Our family motto was, “Don’t look back.” Eyes forward. It’s just easier that way.
The call came as we settled into sleep. She’d taken a bottle of pills but said she hadn’t wanted to. I told her to go to the emergency room. She said she was walking that way. I don’t remember hanging up, I don’t remember telling Lee, I don’t remember driving more than two hours to Chapel Hill.
When I get to the hospital she is out of the ER, waiting in a room. Arrangements are made for her to go to a unit on the University of North Carolina campus—one where they take your shoelaces and don’t let you shave. Like the unstable chair wedged between the wall and the dinner table, the unit, by design, was not easy to reach. Park in the garage, take the raised walkway. Find the elevator, ride up, exit left, secret handshake or some such protocol and you can enter. Her room is bare; her roommate is 10 years my senior. What did we talk about? I do not know.
I drive the streets and backroads of Chapel Hill each day waiting for the visiting hours window to open and run the worries on repeat. My room at the Aloft deserves a better inhabitant, one who mingles at the lobby bar, enjoys the sassy DJ mashups, and looks like they actually sleep. Worry is a sorry partner, bringing no actionable items to the late-night meeting agenda. After years of working together on a group project with my fellow team members, prayer, and preparation, it has come to my attention that the service member we might lose in battle is not the one who signed up for it.
Park, walk, go up, exit left, secret handshake, what to say? Some days I bring food. Bags and boxes, smelling of pizza and fries, wait to be examined by the nurses, presented on the table like mouse carcasses on a doormat, gifts from the cat.
The floor is communal, the conversations echo, the vibe is prison-casual. We sit together in the common area; we sit together in her room. This is a holding cell. A waiting cell. A no-access-to-anything-harmful cell. Unless you count what a mind can do when it has no action or purpose.
Chapel Hill in July is a quiet place, buzzing with mosquitos and the hum of solitary students on bicycles.

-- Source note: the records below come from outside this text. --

(* ===== verification/Start.v ===== *)
(** * Starting the other processors (main.c: mpenter, mpmain, startothers,
    entrypgdir; entryother.S; vm.c: switchkvm; lapic.c: cpunum)

    One memory, and for each processor its registers and its local APIC.  The
    boot processor copies the entry code, leaves a stack, an address and a page
    directory in front of it and sends a STARTUP to the processor; while it
    waits, the processor runs: its entry code takes the three words, turns
    paging on and calls [mpenter], which sets the processor up and reports it
    as started.  [scheduler] and the messages on the console are not part of
    this. *)

From S2P Require Import Prelude Params Spinlock Kalloc Vm Io Seg.

(** ** The boot page directory *)

Definition PTE_PS : Z := 0x080.
Definition entrypgdir (k : Z) : Z :=
  if k =? 0 then Z.lor (Z.lor (Z.lor 0 PTE_P) PTE_W) PTE_PS
  else if k =? Z.shiftr KERNBASE 22 then Z.lor (Z.lor (Z.lor 0 PTE_P) PTE_W) PTE_PS
  else 0.

(** What the processor makes of an address with page size extension: the
    physical address, and whether it may be written. *)
Definition pse (m : mem) (cr3 va : Z) : option (Z * bool) :=
  let pde := load32 m (p2v cr3 + 4 * PDX va) in
  if negb (has pde PTE_P) then None
  else if has pde PTE_PS then Some (Z.land pde (Z.lnot 0x3fffff) + va mod 0x400000, has pde PTE_W)
  else
    let pte := load32 m (p2v (PTE_ADDR pde) + 4 * PTX va) in
    if negb (has pte PTE_P) then None else Some (PTE_ADDR pte + va mod 4096, has pde PTE_W && has pte PTE_W).

(** The directory at [a] is [entrypgdir]. *)
Definition boot_map (m : mem) (a : Z) : Prop := forall k, 0 <= k < 1024 -> load32 m (a + 4 * k) = entrypgdir k.

(** ** Operations *)

Record start_st (D : Type) := StartSt {
  st_km : kmem_st; st_regs : nat -> regs; st_cr3 : nat -> Z; st_esp : nat -> Z; st_plat : nat -> plat D }.
Arguments StartSt {D}.
Arguments st_km {D}.
Arguments st_regs {D}.
Arguments st_cr3 {D}.
Arguments st_esp {D}.
Arguments st_plat {D}.

(** What a local APIC at [base] documents: an interrupt command with delivery
    mode 6 sends a STARTUP with its vector to the APIC in the upper command
    register, other commands and registers do not; a command has been
    delivered when the register is read. *)
Class Apic (D : Type) `{Device D} (base : Z) := {
  apic_id : D -> Z;
  icr_hi : D -> Z;
  sipis : D -> list (Z * Z);
  apic_hi d v : icr_hi (mm_write (base + 4 * ICRHI) v d) = v;
  apic_hi_other d r v : r <> ICRHI -> icr_hi (mm_write (base + 4 * r) v d) = icr_hi d;
  apic_sipi d v : sipis (mm_write (base + 4 * ICRLO) v d) =
    if Z.land v 0x700 =? 0x600 then sipis d ++ [(Z.shiftr (icr_hi d) 24, Z.land v 0xff)] else sipis d;
  apic_sipi_other d r v : r <> ICRLO -> sipis (mm_write (base + 4 * r) v d) = sipis d;
  apic_id_write d r v : apic_id (mm_write (base + 4 * r) v d) = apic_id d;
  apic_read d r : let d' := snd (mm_read (base + 4 * r) d) in apic_id d' = apic_id d /\ icr_hi d' = icr_hi d /\ sipis d' = sipis d;
  apic_out d p v : apic_id (port_out p v d) = apic_id d /\ icr_hi (port_out p v d) = icr_hi d /\ sipis (port_out p v d) = sipis d;
  apic_read_id d : fst (mm_read (base + 4 * ID) d) = Z.shiftl (apic_id d) 24;
  apic_idle d : has (fst (mm_read (base + 4 * ICRLO) d)) DELIVS = false }.

Section start.
Context `{HD : Device D} (base : Z) `{!Apic D base} (spins : nat).
(** The boot processor; the addresses of [cpus], [idt], [entrypgdir] and
    [mpenter]; [kpgdir]; the image of entryother.S and the address behind its
    call. *)
Context (me : nat) (cpus idt entrypgdir_at mpenter_at kpgdir : Z) (image : list Z) (retaddr : Z).
Notation MS := (M (start_st D)).

Definition set_km k (s : start_st D) := StartSt k (st_regs s) (st_cr3 s) (st_esp s) (st_plat s).
Definition set_cr3 p x (s : start_st D) := StartSt (st_km s) (st_regs s) (<[p := x]> (st_cr3 s)) (st_esp s) (st_plat s).
Definition set_esp p x (s : start_st D) := StartSt (st_km s) (st_regs s) (st_cr3 s) (<[p := x]> (st_esp s)) (st_plat s).
Definition st_mem (s : start_st D) : mem := kram (st_km s).
Definition set_mem m (s : start_st D) := set_km (KmemSt (kmach (st_km s)) (use_lock (st_km s)) (freelist (st_km s)) m) s.
Definition upd_st (f : mem -> mem) : MS unit := modify (fun s => set_mem (f (st_mem s)) s).

(** The memory is the same for all; processor [p] has its own APIC. *)
Definition km_lens : lens (start_st D) kmem_st := Lens st_km set_km.
Definition seg_lens : lens (start_st D) seg_st :=
  Lens (fun s => SegSt (st_mem s) (st_regs s))
    (fun t s => set_mem (smem t) (StartSt (st_km s) (sregs t) (st_cr3 s) (st_esp s) (st_plat s))).
Definition plat_lens (p : nat) : lens (start_st D) (plat D) :=
  Lens (fun s => st_plat s p) (fun t s => StartSt (st_km s) (st_regs s) (st_cr3 s) (st_esp s) (<[p := t]> (st_plat s))).

(** The number of the processor that asks, with interrupts off. *)
Definition cpunum : M (plat D) Z :=
  a ← gets lapic;
  if negb (a =? 0) then v ← lapicr ID; mret (Z.shiftr v 24) else mret 0.

Definition switchkvm (p : nat) : MS unit := modify (set_cr3 p (v2p kpgdir)).

(** Processor [p] with paging on. *)
Definition vload (p : nat) (va : Z) : MS Z :=
  s ← get;
  match pse (st_mem s) (st_cr3 s p) va with
  | None => panic "#PF"
  | Some (pa, _) => mret (load32 (st_mem s) (p2v pa))
  end.
Definition push (p : nat) (v : Z) : MS unit :=
  s ← get;
  let esp := u32 (st_esp s p - 4) in
  match pse (st_mem s) (st_cr3 s p) esp with
  | Some (pa, true) => upd_st (fun m => store32 m (p2v pa) v) ;; modify (set_esp p esp)
  | _ => panic "#PF"
  end.

(** entryother.S, loaded at [start]: [start-12] is read before paging is on.
    The result is where it jumps. *)
Definition entryother (p : nat) (start : Z) : MS Z :=
  m ← gets st_mem;
  modify (set_cr3 p (load32 m (p2v (start - 12)))) ;;
  esp ← vload p (start - 4);
  modify (set_esp p esp) ;;
  target ← vload p (start - 8);
  push p retaddr ;;
  mret target.

Definition mpmain (p : nat) : MS unit :=
  lift seg_lens (idtinit idt p) ;;
  s ← get;
  match gs_load p 0 (lget seg_lens s) with
  | None => panic "#GP"
  | Some c => upd_st (fun m => store32 m (c + offsetof cpu_fields "started") 1)
  end.
Definition mpenter (p : nat) : MS unit :=
  switchkvm p ;;
  i ← lift (plat_lens p) cpunum;
  lift seg_lens (seginit cpus p (Z.to_nat i)) ;;
  lift (plat_lens p) (lapicinit spins) ;;
  mpmain p.

(** A processor that was sent a STARTUP begins at the page of its vector. *)
Definition ap_boot (p : nat) (start : Z) : MS unit :=
  target ← entryother p start;
  if negb (target =? mpenter_at) then panic "jump" else mpenter p.
Definition others_run : MS unit :=
  d ← gets (fun s => pdev (st_plat s me));
  match last (sipis d) with
  | None => mret ()
  | Some (id, vector) => ap_boot (Z.to_nat id) (4096 * vector)
  end.

(** [while(c->started == 0)], while the other processors run. *)
Fixpoint ap_wait (fuel : nat) (c : nat) : MS unit :=
  match fuel with
  | O => blocked
  | S fuel =>
      m ← gets st_mem;
      if negb (load32 m (cpu_at cpus c + offsetof cpu_fields "started") =? 0) then mret ()
      else others_run ;; ap_wait fuel c
  end.

Definition code : Z := p2v 0x7000.
Definition start_one (c : nat) : MS unit :=
  stack ← lift km_lens kalloc;
  upd_st (fun m => store32 m (code - 4) (u32 (stack + KSTACKSIZE))) ;;
  upd_st (fun m => store32 m (code - 8) mpenter_at) ;;
  upd_st (fun m => store32 m (code - 12) (v2p entrypgdir_at)) ;;
  m ← gets st_mem;
  wrv ← lift (plat_lens me) (lapicstartap (m (cpu_at cpus c)) (v2p code));
  upd_st (fun m => store m (p2v (Z.lor (Z.shiftl 0x40 4) 0x67)) (wrv ≫= le_bytes 2)) ;;
  ap_wait spins c.
Fixpoint start_each (cs : list nat) : MS unit :=
  match cs with
  | [] => mret ()
  | c :: cs =>
      i ← lift (plat_lens me) cpunum;
      (if Z.of_nat c =? i then mret () else start_one c) ;;
      start_each cs
  end.
Definition startothers : MS unit :=
  upd_st (fun m => store m code image) ;;
  n ← gets (fun s => ncpu (st_plat s me));
  start_each (seq 0 (Z.to_nat n)).
End start.

(** ** The boot map *)

Lemma PDX_div va : is_u32 va -> PDX va = va / 0x400000.
Proof.
  intros Hv. unfold PDX. change 0x3FF with (Z.ones 10). rewrite Z.land_ones, Z.shiftr_div_pow2 by lia. unfold is_u32 in Hv. zlia.
Qed.
(** [stat] of ulib.c. *)
Definition u_stat (n : list Z) : uprog (Z * option ustat) :=
  let! fd := call (Open n 0) in
  if fd <? 0 then Ret (-1, None)
  else let! (r, st) := call (Fstat fd) in do! call (Close fd) in Ret (r, Some st).

Definition ls_line (name : list Z) (st : ustat) : uprog unit :=
  printf 1 ("%s %d %d %d" ++ NLs) [UStr (Some name); UInt (us_type st); UInt (us_ino st); UInt (us_size st)].

(** The bytes of a string in a buffer. *)
Fixpoint cstr (l : list Z) : list Z := match l with [] => [] | c :: l => if c =? 0 then [] else c :: cstr l end.
Definition ls (path : list Z) : uprog unit :=
  let! fd := call (Open path 0) in
  if fd <? 0 then printf 2 ("ls: cannot open %s" ++ NLs) [UStr (Some path)]
  else
    let! (r, st) := call (Fstat fd) in
    if r <? 0 then do! printf 2 ("ls: cannot stat %s" ++ NLs) [UStr (Some path)] in do! call (Close fd) in Ret tt
    else
      do! (if us_type st =? T_FILE then ls_line (fmtname path) st
           else if us_type st =? T_DIR then
             if 512 <? Z.of_nat (length path) + 1 + Z.of_nat DIRSIZ + 1 then printf 1 ("ls: path too long" ++ NLs) []
             else
               ITree.iter (fun _ =>
                 let! (n, de) := call (Read fd 16) in
                 if negb (n =? 16) then Ret (inr tt)
                 else if le_val (take 2 de) =? 0 then Ret (inl tt)
                 else
                   let buf := path ++ 47 :: cstr (take DIRSIZ (drop 2 de)) in
                   let! (r, o) := u_stat buf in
                   match o with
                   | Some st => if r <? 0 then do! printf 1 ("ls: cannot stat %s" ++ NLs) [UStr (Some buf)] in Ret (inl tt)
                       else do! ls_line (fmtname buf) st in Ret (inl tt)
                   | None => do! printf 1 ("ls: cannot stat %s" ++ NLs) [UStr (Some buf)] in Ret (inl tt)
                   end) tt
           else Ret tt) in
      do! call (Close fd) in Ret tt.
Definition ls_main (argv : list (list Z)) : uprog void :=
  if Z.of_nat (length argv) <? 2 then do! ls [46] in uexit else do! each ls (drop 1 argv) in uexit.
Definition kbdgetc : MC Z :=
  st ← con_in KBSTATP;
  if Z.land st KBS_DIB =? 0 then mret (-1)
  else
    data ← con_in KBDATAP;
    sh ← gets shift;
    if data =? 0xE0 then modify (set_shift (Z.lor sh E0ESC)) ;; mret 0
    else if has data 0x80 then
      let data := if has sh E0ESC then data else Z.land data 0x7F in
      modify (set_shift (Z.land sh (Z.lnot (Z.lor (shiftcode data) E0ESC)))) ;; mret 0
    else
      let '(data, sh) := if has sh E0ESC then (Z.lor data 0x80, Z.land sh (Z.lnot E0ESC)) else (data, sh) in
      let sh := Z.lor sh (shiftcode data) in
      let sh := Z.lxor sh (togglecode data) in
      modify (set_shift sh) ;;
      let c := charcode (Z.land sh (Z.lor CTL SHIFT)) data in
      let c := if has sh CAPSLOCK then
          if (97 <=? c) && (c <=? 122) then u32 (c + (65 - 97))
          else if (65 <=? c) && (c <=? 90) then u32 (c + (97 - 65)) else c
        else c in
      mret (s32 c).

(** ** Input *)

Definition ibyte (i : input_buf) (k : Z) : Z := default 0 (ibuf i !! Z.to_nat (k mod INPUT_BUF)).
Definition set_ie x (i : input_buf) := Input (ibuf i) (ir i) (iw i) x.
Definition upd_input (f : input_buf -> input_buf) : MC unit := modify (fun s => set_input (f (input s)) s).

(** The loop of Control-U, which erases at most the 128 characters of the buffer. *)
Fixpoint kill_line (fuel : nat) : MC unit :=
  match fuel with
  | O => blocked
  | S fuel =>
      i ← gets input;
      if negb (ie i =? iw i) && negb (ibyte i (u32 (ie i - 1)) =? 10) then
        upd_input (set_ie (u32 (ie i - 1))) ;;
        consputc BACKSPACE ;;
        kill_line fuel
      else mret ()
  end.

(** [input.buf[input.e++ % INPUT_BUF] = c]. *)
Definition put_input (c : Z) (i : input_buf) : input_buf :=
  Input (<[Z.to_nat (ie i mod INPUT_BUF) := u8 c]> (ibuf i)) (ir i) (iw i) (u32 (ie i + 1)).
Definition commit_input (i : input_buf) : input_buf := Input (ibuf i) (ir i) (ie i) (ie i).

(** The names of the states in [procdump]. *)
Definition state_name (st : procstate) : list Z :=
  chars match st with
        | UNUSED => "unused" | EMBRYO => "embryo" | SLEEPING => "sleep " | RUNNABLE => "runble"
        | RUNNING => "run   " | ZOMBIE => "zombie"
        end.

(** [for(i=0; i<10 && pc[i] != 0; i++)]. *)
Fixpoint dump_pcs (pcs : list Z) : MC unit :=
  match pcs with
  | [] => mret ()
  | pc :: pcs => if pc =? 0 then mret () else cprintf (Some (chars " %p")) [AInt pc] ;; dump_pcs pcs
  end.

Fixpoint procdump_loop (ps : list proc) : MC unit :=
  match ps with
  | [] => mret ()
  | p :: ps =>
      (if bool_decide (state p = UNUSED) then mret ()
       else
         cprintf (Some (chars "%d %s %s")) [AInt (pid p); AStr (Some (state_name (state p))); AStr (Some (pname p))] ;;
         (if bool_decide (state p = SLEEPING) then
            m ← gets (fun s => mach (csched s));
            dump_pcs (getcallerpcs (stk m) (cx_ebp (p_context p) + 2 * 4))
          else mret ()) ;;
         cprintf (Some [10]) []) ;;
      procdump_loop ps
  end.
Definition procdump : MC unit := ps ← gets (fun s => procs (csched s)); procdump_loop ps.

(** One character of [consoleintr]. *)
Definition console_char (c : Z) : MC unit :=
  if c =? CtrlP then procdump
  else if c =? CtrlU then kill_line (S (Z.to_nat INPUT_BUF))
  else if (c =? CtrlH) || (c =? 0x7f) then
    i ← gets input;
    if negb (ie i =? iw i) then upd_input (set_ie (u32 (ie i - 1))) ;; consputc BACKSPACE else mret ()
  else
    i ← gets input;
    if negb (c =? 0) && (u32 (ie i - ir i) <? INPUT_BUF) then
      let c := if c =? 13 then 10 else c in
      upd_input (put_input c) ;;
      consputc c ;;
      i ← gets input;
      if (c =? 10) || (c =? CtrlD) || (ie i =? u32 (ir i + INPUT_BUF)) then
        upd_input commit_input ;; con_wakeup CInput
      else mret ()
    else mret ().

(** The loop of [consoleintr], for as many characters as there is fuel. *)
Fixpoint consoleintr_loop (fuel : nat) (getc : MC Z) : MC unit :=
  match fuel with
  | O => blocked
  | S fuel => c ← getc; if 0 <=? c then console_char c ;; consoleintr_loop fuel getc else mret ()
  end.
Definition consoleintr (fuel : nat) (getc : MC Z) : MC unit :=
  con_acquire Linput ;; consoleintr_loop fuel getc ;; con_release Linput.

Definition kbdintr (fuel : nat) : MC unit := consoleintr fuel kbdgetc.
Definition uartintr (fuel : nat) : MC unit := consoleintr fuel uartgetc.

(** ** The device functions *)

(** The copying loop of [consoleread] with [n] bytes to go: whether the
    process was killed, the bytes still to go, and those stored. *)
Fixpoint consoleread_loop (n : nat) (target : Z) : MC (bool * Z * list Z) :=
  match n with
  | O => mret (false, 0, [])
  | S n' =>
      i ← gets input;
      if ir i =? iw i then
        p ← gets (fun s => j ← curproc (csched s); procs (csched s) !! j);
        match (p : option proc) with
        | None => panic "trap"
        | Some p =>
            if negb (killed p =? 0) then mret (true, Z.of_nat n, [])
            else con_sleep CInput Linput ;; blocked
        end
      else
        let c := ibyte i (ir i) in
        upd_input (fun i => Input (ibuf i) (u32 (ir i + 1)) (iw i) (ie i)) ;;
        if c =? CtrlD then
          (if Z.of_nat n <? target then upd_input (fun i => Input (ibuf i) (u32 (ir i - 1)) (iw i) (ie i)) else mret ()) ;;
          mret (false, Z.of_nat n, [])
        else if c =? 10 then mret (false, Z.of_nat n', [c])
        else
          '(k, m, l) ← consoleread_loop n' target;
          mret (k, m, c :: l)
  end.

(** The return value and the bytes stored at [dst]. *)
Definition consoleread (ip : nat) (n : Z) : MC (Z * list Z) :=
  lift cfs_lens (iunlock ip) ;;
  let target := u32 n in
  con_acquire Linput ;;
  '(k, m, l) ← consoleread_loop (Z.to_nat n) target;
  con_release Linput ;;
  lift cfs_lens (ilock ip) ;;
  if (k : bool) then mret (-1, l) else mret (s32 (target - (if 0 <? n then m else n)), l).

Touring the campus the summer before her senior year, her younger siblings were bored and bickering as we sweated from one highlight to the next, accompanied by mosquitos so plentiful you could see them ahead, black in the air, a tight circle of swirling and waiting. In our group of four, she was the one they feasted on. Her dad missing yet another milestone, a world away in Iraq, six months into a 13-month deployment. Occasionally, I’d glimpse the stragglers of an orientation group, entering a building we’d entered both just two years and a lifetime ago. We sat separately for orientation lectures targeted for two divergent groups. Parents, please let them reach out, give them space. Students, please reach out, let them know you are alive.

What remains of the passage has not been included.